Saturated free fatty acids, polyunsaturated free fatty acids

It’s something I don’t really understand. It’s like saying, you have a diet of higher fat that is not conducive to high metabolic rate, but you add in a few hormones and it’s fixed. But if the fat diet provided enough energy, why do these hormones naturally decline in the first place? How can hormones compensate for an energy problem?

I think Edward must have a good explanation for this, because his posts have hinted about good thyroid not being incompatible with higher fat ratio.

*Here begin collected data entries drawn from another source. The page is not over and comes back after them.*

Lemma kyber_agree : agree cc sc c0 s0 cp (kem_encapsulate epub).2.
Proof.
  destruct Op as [Rs Rc Fs Fc]. pose proof (pair_alg _ _ _ _ _ Pr) as Hac. rewrite Ha in Hac.
  apply (agree_intro cc sc x skey vkey c0 s0 cp [] _ n fl fs n' fl' fs' (fun _ => True) (fun c => pms c = NULL)); try easy.
  - unfold ske_params, print_kex_info_server_ske. rewrite Ha. khas. kgo.
    split; [reflexivity |]. split; [| exact I]. split; [exact Rs |]. cbn [length]. split; [lia | unfold room in *; lia].
  - intros pkt rest W V. unfold process_ske_params. rewrite Hac. khas. kgo. exists pkt. auto.
  - apply print_nothing; [now rewrite Hac | now rewrite Hac |]. intros s s' E (_ & _ & Ep & _). congruence.
  - intros c1 Ep. unfold tls_construct_client_key_exchange_ntls. rewrite Hac. khas. apply wp_bind.
    eapply construct_cke_kyber_run; kred; [exact He | apply Pr | exact Hx | exact Ep | exact Rc | easy | exact Fc |].
    intros c2 R2 H2 N2. apply wp_bind. unfold print_kex_info_client_cke. khas. kgo.
    split; [reflexivity |]. eexists. split; [exact R2 |]. split; [exact H2 |].
    split; [now rewrite N2, (kem_ss_length _ _ He) |].
    intros s1 pkt _ (W & V). unfold tls_process_client_key_exchange_ntls. rewrite Ha. khas.
    eapply process_cke_kyber_run; [exact He | exact Hk | apply Pr | exact W | exact V |]. auto.
Qed.
End Kyber.

(** *** Kyber and Aigis-enc *)

Section Aigis.
Context (epub ekey apub : EVP_PKEY).
Context (Ha : algorithm_mkey sc = SSL_kKyberAigisEnc) (Hx : X509_get0_pubkey x = Some epub).
Context (He : kem_pair epub ekey) (Hg : kem_pair apub aigis_generate) (Hk : sm2_enc_key sc = Some ekey).
Context (Hfrom : aigis_from_public (encoded_public_key aigis_generate) = Some apub).
Context (Hl : 0 < Z.of_nat (length (encoded_public_key aigis_generate)) < 256 ^ 2).
Context (Op : packets (2 + Z.of_nat (length (encoded_public_key aigis_generate)))
                      (4 + Z.of_nat (kem_ct_size epub + kem_ct_size apub))).

Lemma aigis_agree : agree cc sc c0 s0 cp ((kem_encapsulate epub).2 ++ (kem_encapsulate apub).2).
Proof.
  destruct Op as [Rs Rc Fs Fc]. pose proof (pair_alg _ _ _ _ _ Pr) as Hac. rewrite Ha in Hac.
  apply (agree_intro cc sc x skey vkey c0 s0 cp (vec16 (encoded_public_key aigis_generate)) _ n fl fs n' fl' fs'
           (fun s => aigis_kem_pkey s = Some aigis_generate)
           (fun c => pms c = NULL /\ aigis_kem_pkey c = Some apub)); try easy.
  - unfold vec16. klen.
  - now rewrite Ha.
  - intros s s' E (_ & _ & _ & _ & _ & _ & Eg). congruence.
  - unfold ske_params. rewrite Ha. khas. apply wp_bind.
    eapply ske_aigis_run; [exact Hl | exact Rs | easy | unfold room in *; lia |].
    intros s1 R1 A1 E1. kgo. split; [reflexivity |]. split; [| exact E1]. split; [exact R1 |].
    unfold vec16, advanced, room in *. split; klen.
  - intros pkt rest W V. unfold process_ske_params. rewrite Hac. khas.
    eapply process_ske_aigis_run; [exact Hfrom | exact Hl | exact W | exact V |].
    intros pkt' s' W' V' (_ & _ & Ep & _ & _ & _ & Eg). exists pkt'. kred_in Ep. kred_in Eg.
    split; [reflexivity |]. do 2 (split; [assumption |]). split; [congruence | exact Eg].
  - apply print_nothing; [now rewrite Hac | now rewrite Hac |].
    intros s s' (E1 & E2) (_ & _ & Ep & _ & _ & _ & Eg). split; congruence.
  - intros c1 (Ep & Eg). unfold tls_construct_client_key_exchange_ntls. rewrite Hac. khas. apply wp_bind.
    eapply construct_cke_aigis_run; kred;
      [exact He | exact Hg | apply Pr | exact Hx | exact Eg | exact Ep | exact Rc | easy | exact Fc |].
    intros c2 R2 H2 N2. apply wp_bind. unfold print_kex_info_client_cke. khas. kgo.
    split; [reflexivity |]. eexists. split; [exact R2 |]. split; [exact H2 |].
    split; [now rewrite N2, length_app, (kem_ss_length _ _ He), (kem_ss_length _ _ Hg) |].
    intros s1 pkt E1 (W & V). unfold tls_process_client_key_exchange_ntls. rewrite Ha. khas.
    eapply process_cke_aigis_run; [exact He | exact Hg | exact Hk | exact E1 | apply Pr | exact W | exact V |]. auto.
Qed.
End Aigis.

(** *** SM2DHE *)

Section Sm2dhe.
Context (par skc ckc : EVP_PKEY).
Let sk := generate_pkey_group (shared_group sc).
Let ck := generate_pkey skc.
Context (Ha : algorithm_mkey sc = SSL_kSM2DHE) (Hgs : 0 < shared_group sc < 256) (Hgc : 0 <= shared_group cc < 256).
Context (Hsk : point_ok sk) (Hskc : point_ok skc) (Hck : point_ok ck).
Context (Hpar : generate_param_group OSSL_TLS_GROUP_ID_sm2 = Some par)
        (Hps : set_encoded_public_key par (encoded_public_key sk) = Some skc)
        (Hpc : set_encoded_public_key sk (encoded_public_key ck) = Some ckc).
Context (Hss : pkey_derive sk ckc = pkey_derive ck skc) (Hne : pkey_derive ck skc <> []).
Context (Ts : tmp_pkey s0 = None).
Context (Op : packets (4 + Z.of_nat (length (encoded_public_key sk))) (4 + Z.of_nat (length (encoded_public_key ck)))).

Lemma sm2dhe_agree : agree cc sc c0 s0 cp (pkey_derive ck skc).
Proof.
  destruct Op as [Rs Rc Fs Fc]. pose proof (pair_alg _ _ _ _ _ Pr) as Hac. rewrite Ha in Hac.
  apply (agree_intro cc sc x skey vkey c0 s0 cp (point_bytes [0; shared_group sc] sk) _ n fl fs n' fl' fs'
           (fun s => tmp_pkey s = Some sk) (fun c => peer_tmp c = Some skc)); try easy.
  - unfold point_bytes, vec8, point_ok in *. cbn [app length]. klen.
  - now rewrite Ha.
  - intros s s' E (_ & _ & _ & _ & Et & _). congruence.
  - unfold ske_params. rewrite Ha. khas.
    eapply ske_sm2dhe_run; [exact Ha | exact Hgs | reflexivity | exact Hsk | exact Ts | exact Rs | easy | unfold sk, room in *; lia |].
    intros s1 R1 A1 E1. split; [reflexivity |]. split; [| exact E1]. split; [exact R1 |].
    unfold point_bytes, vec8, advanced, room, sk in *. cbn [app length]. split; klen.
  - intros pkt rest W V. unfold process_ske_params. rewrite Hac. khas. unfold tls_process_ske_sm2dhe_ntls. apply wp_bind.
    unfold point_ok in Hsk.
    eapply (read_ecdhe_params_run _ _ skc par _ (shared_group sc));
      [exact W | exact V | lia | cbn [be_bytes app]; now rewrite Z.div_small, !Z.mod_small by lia | lia | exact Hpar | exact Hps |].
    intros pkt' W' V'. apply wp_bind. unfold print_kex_info_client_ske. khas.
    eapply print_peer_tmp_run; kred; [reflexivity | now apply point_ok_ne |].
    intros s' (_ & _ & _ & _ & _ & Ep & _) _. kred_in Ep. kgo. exists pkt'. auto.
  - intros c1 c2 E (_ & _ & _ & _ & _ & Ep & _). unfold print_kex_info_client_ske. rewrite Hac. khas.
    eapply print_peer_tmp_run; [rewrite Ep; exact E | now apply point_ok_ne |].
    intros s' (_ & _ & _ & _ & _ & Ep' & _) _. congruence.
  - intros c1 Ep. unfold tls_construct_client_key_exchange_ntls. rewrite Hac. khas. apply wp_bind.
    eapply construct_cke_sm2dhe_run; kred;
      [exact Hac | exact Hgc | exact Ep | exact Hne | exact Hck | exact Rc | easy | exact Fc |].
    intros c2 R2 H2 N2. apply wp_bind. unfold print_kex_info_client_cke. khas.
    eapply print_pms_run; [split; [exact H2 | exact N2] | exact Hne |]. kgo.
    split; [reflexivity |]. eexists. split; [exact R2 |]. split; [exact H2 |]. split; [exact N2 |].
    intros s1 pkt E1 (W & V). unfold tls_process_client_key_exchange_ntls. rewrite Ha. khas.
    eapply (process_cke_sm2dhe_run sc sk ck ckc [0; shared_group cc]);
      [exact Ha | apply Pr | exact E1 | exact Hpc | now rewrite Hss | exact Hck | reflexivity | exact W | exact V |].
    intros s2 M2. rewrite Hss in M2. auto.
Qed.
End Sm2dhe.

(** *** ECDHE with Kyber *)

Section EcdheKyber.
Context (epub ekey par skc ckc skey_ec : EVP_PKEY) (priv : Z).
Let sk := generate_pkey_group (shared_group sc).
Let ck := generate_pkey_group (shared_group cc).
Context (Ha : algorithm_mkey sc = SSL_kECDHEKyber) (Hgs : 0 < shared_group sc < 65536) (Hgc : 0 < shared_group cc < 65536).
Context (Hx : X509_get0_pubkey x = Some epub) (Lep : length (encoded_public_key epub) = ECC_PK_SIZE).
Context (Hk : sm2_enc_key sc = Some ekey) (Hp : ec_private ekey = Some priv) (Hpr : 0 <= priv < 256 ^ 32).
Context (Hsk : point_ok sk) (Hskc : point_ok skc) (Hck : point_ok ck).
Context (Hpar : generate_param_group (shared_group sc) = Some par)
        (Hps : set_encoded_public_key par (encoded_public_key sk) = Some skc)
        (Hpe : set_encoded_public_key ck (encoded_public_key skc) = Some skey_ec)
        (Hpc : set_encoded_public_key sk (encoded_public_key ck) = Some ckc).
Context (Hss : pkey_derive sk ckc = pkey_derive ck skey_ec) (Hne : pkey_derive ck skey_ec <> []).
Context (Ts : tmp_pkey s0 = None).
Context (Op : packets (1190 + Z.of_nat (length (encoded_public_key sk))) (1094 + Z.of_nat (length (encoded_public_key ck)))).

Lemma ecdhekyber_agree kpk ksk kct kss :
  kem_run sampler_fuel keygen_coins encaps_coins kpk ksk kct kss ->
  agree cc sc c0 s0 cp (pkey_derive ck skey_ec ++ kss).
Proof.
  intros R. destruct Op as [Rs Rc Fs Fc]. pose proof (pair_alg _ _ _ _ _ Pr) as Hac. rewrite Ha in Hac.
  assert (Lsk : length (be_bytes ECC_SK_SIZE priv ++ ksk) = ECC_KYBER_HYBRID_SK_SIZE) by klen.
  pose proof (run_ss _ _ _ _ _ _ _ R) as Lss. pose proof (run_pk _ _ _ _ _ _ _ R) as Lpk.
  apply (agree_intro cc sc x skey vkey c0 s0 cp (ecdhekyber_params (shared_group sc) sk kpk) _ n fl fs n' fl' fs'
           (fun s => pms_is (be_bytes ECC_SK_SIZE priv ++ ksk) s /\ tmp_pkey s = Some sk)
           (fun c => pms_is kpk c /\ peer_tmp c = Some skc)); try easy.
  - unfold ecdhekyber_params, ecckyber_params, point_bytes, vec8, point_ok in *. cbn [app length]. klen.
  - now rewrite Ha.
  - intros s s' (P1 & E1) HK. split; [now apply (pms_is_keeps _ s) |]. destruct HK as (_ & _ & _ & _ & Et & _). congruence.
  - unfold ske_params. rewrite Ha. khas.
    eapply ske_ecdhekyber_run;
      [exact R | exact Ha | exact Hk | exact Hp | exact Hpr | exact Hgs | reflexivity | exact Hsk | exact Ts | exact Es
      | exact Rs | easy | unfold sk, room in *; lia |].
    intros s1 R1 A1 H1 N1 E1. split; [reflexivity |]. split; [| split; [split; congruence | exact E1]].
    split; [exact R1 |]. unfold ecdhekyber_params, ecckyber_params, point_bytes, vec8, advanced, room, sk in *.
    cbn [app length]. split; klen.
  - intros pkt rest W V. unfold process_ske_params. rewrite Hac. khas.
    eapply (process_ske_ecdhekyber_run cc (shared_group sc) par sk skc);
      [exact R | lia | exact Hpar | exact Hsk | exact Hps | exact Ec | exact W | exact V |].
    intros pkt' s' W' V' H' N' E'. exists pkt'. split; [reflexivity |]. do 2 (split; [assumption |]).
    split; [split; congruence | exact E'].
  - apply print_nothing; [now rewrite Hac | now rewrite Hac |].
    intros s s' (P1 & E1) HK. split; [now apply (pms_is_keeps _ s) |].
    destruct HK as (_ & _ & _ & _ & _ & Ep & _). congruence.
  - intros c1 (((a & Ep & Ha1 & Eh) & En) & Ept).
    unfold tls_construct_client_key_exchange_ntls. rewrite Hac. khas. apply wp_bind.
    eapply construct_cke_ecdhekyber_run; kred;
      [exact R | exact Hac | exact Hgc | apply Pr | exact Hx | exact Lep | exact Ept | exact Hskc | exact Hck | exact Hpe
      | exact Hne | exact Ep | exact Ha1 | exact Eh | congruence | exact Rc | easy | exact Fc |].
    intros c2 R2 H2 N2. apply wp_bind. unfold print_kex_info_client_cke. khas. kgo.
    split; [reflexivity |]. eexists. split; [exact R2 |]. split; [exact H2 |]. split; [rewrite N2, length_app, Lss; reflexivity |].
    intros s1 pkt (((b & Ep' & Hb & Eh') & En') & E1) (W & V).
    unfold tls_process_client_key_exchange_ntls. rewrite Ha. khas.
    eapply (process_cke_ecdhekyber_run sc sk ck ckc (be_bytes 2 (shared_group cc)));
      [exact R | exact Ha | apply Pr | exact E1 | exact Hpc | now rewrite Hss | exact Hck | reflexivity | exact W | exact V
      | exact Ep' | exact Hb | exact Eh' | apply be_bytes_length | congruence |].
    intros s2 M2. rewrite Hss in M2. auto.
Qed.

The underlying explanation is that there is a difference between saturated free fatty acids and polyunsaturated free fatty acids. Essentially you self-induce mitochondrial diseases with polyunsaturated free fatty acids; you can’t do that with saturated free fatty acids. There is a longer post here but sadly no time. Sometime after the 16th.

5 Comments Saturated free fatty acids, polyunsaturated free fatty acids

  1. Edward

    Thanks for your comment Tanya. Will be getting to this in the near future. Is there any other specific topic you are also interested in hearing an opinion about?

  2. James

    It’d be interesting to know why you think saturated fats are on par or better than carbohydrates for good thyroid function. I am familiar with Ray Peat’s work and how sufficient carbohydrates intakes suppresses polyunsaturated from being released. From personal experience this seemed plausible, since I didn’t function well with a high sat fat / low carb diet. But for a healthy individual with little pufa store, I’m not clear about any fundamental difference between using fats or carbs oxidatively.

  3. Marco

    Actually, I wanted to know about this. Has been there a following? I can’t see in the articles.



  4. Isaac

    If one can’t really rely on going low carb for ketones, does MCT oil have the same effect? This is what I wanna know.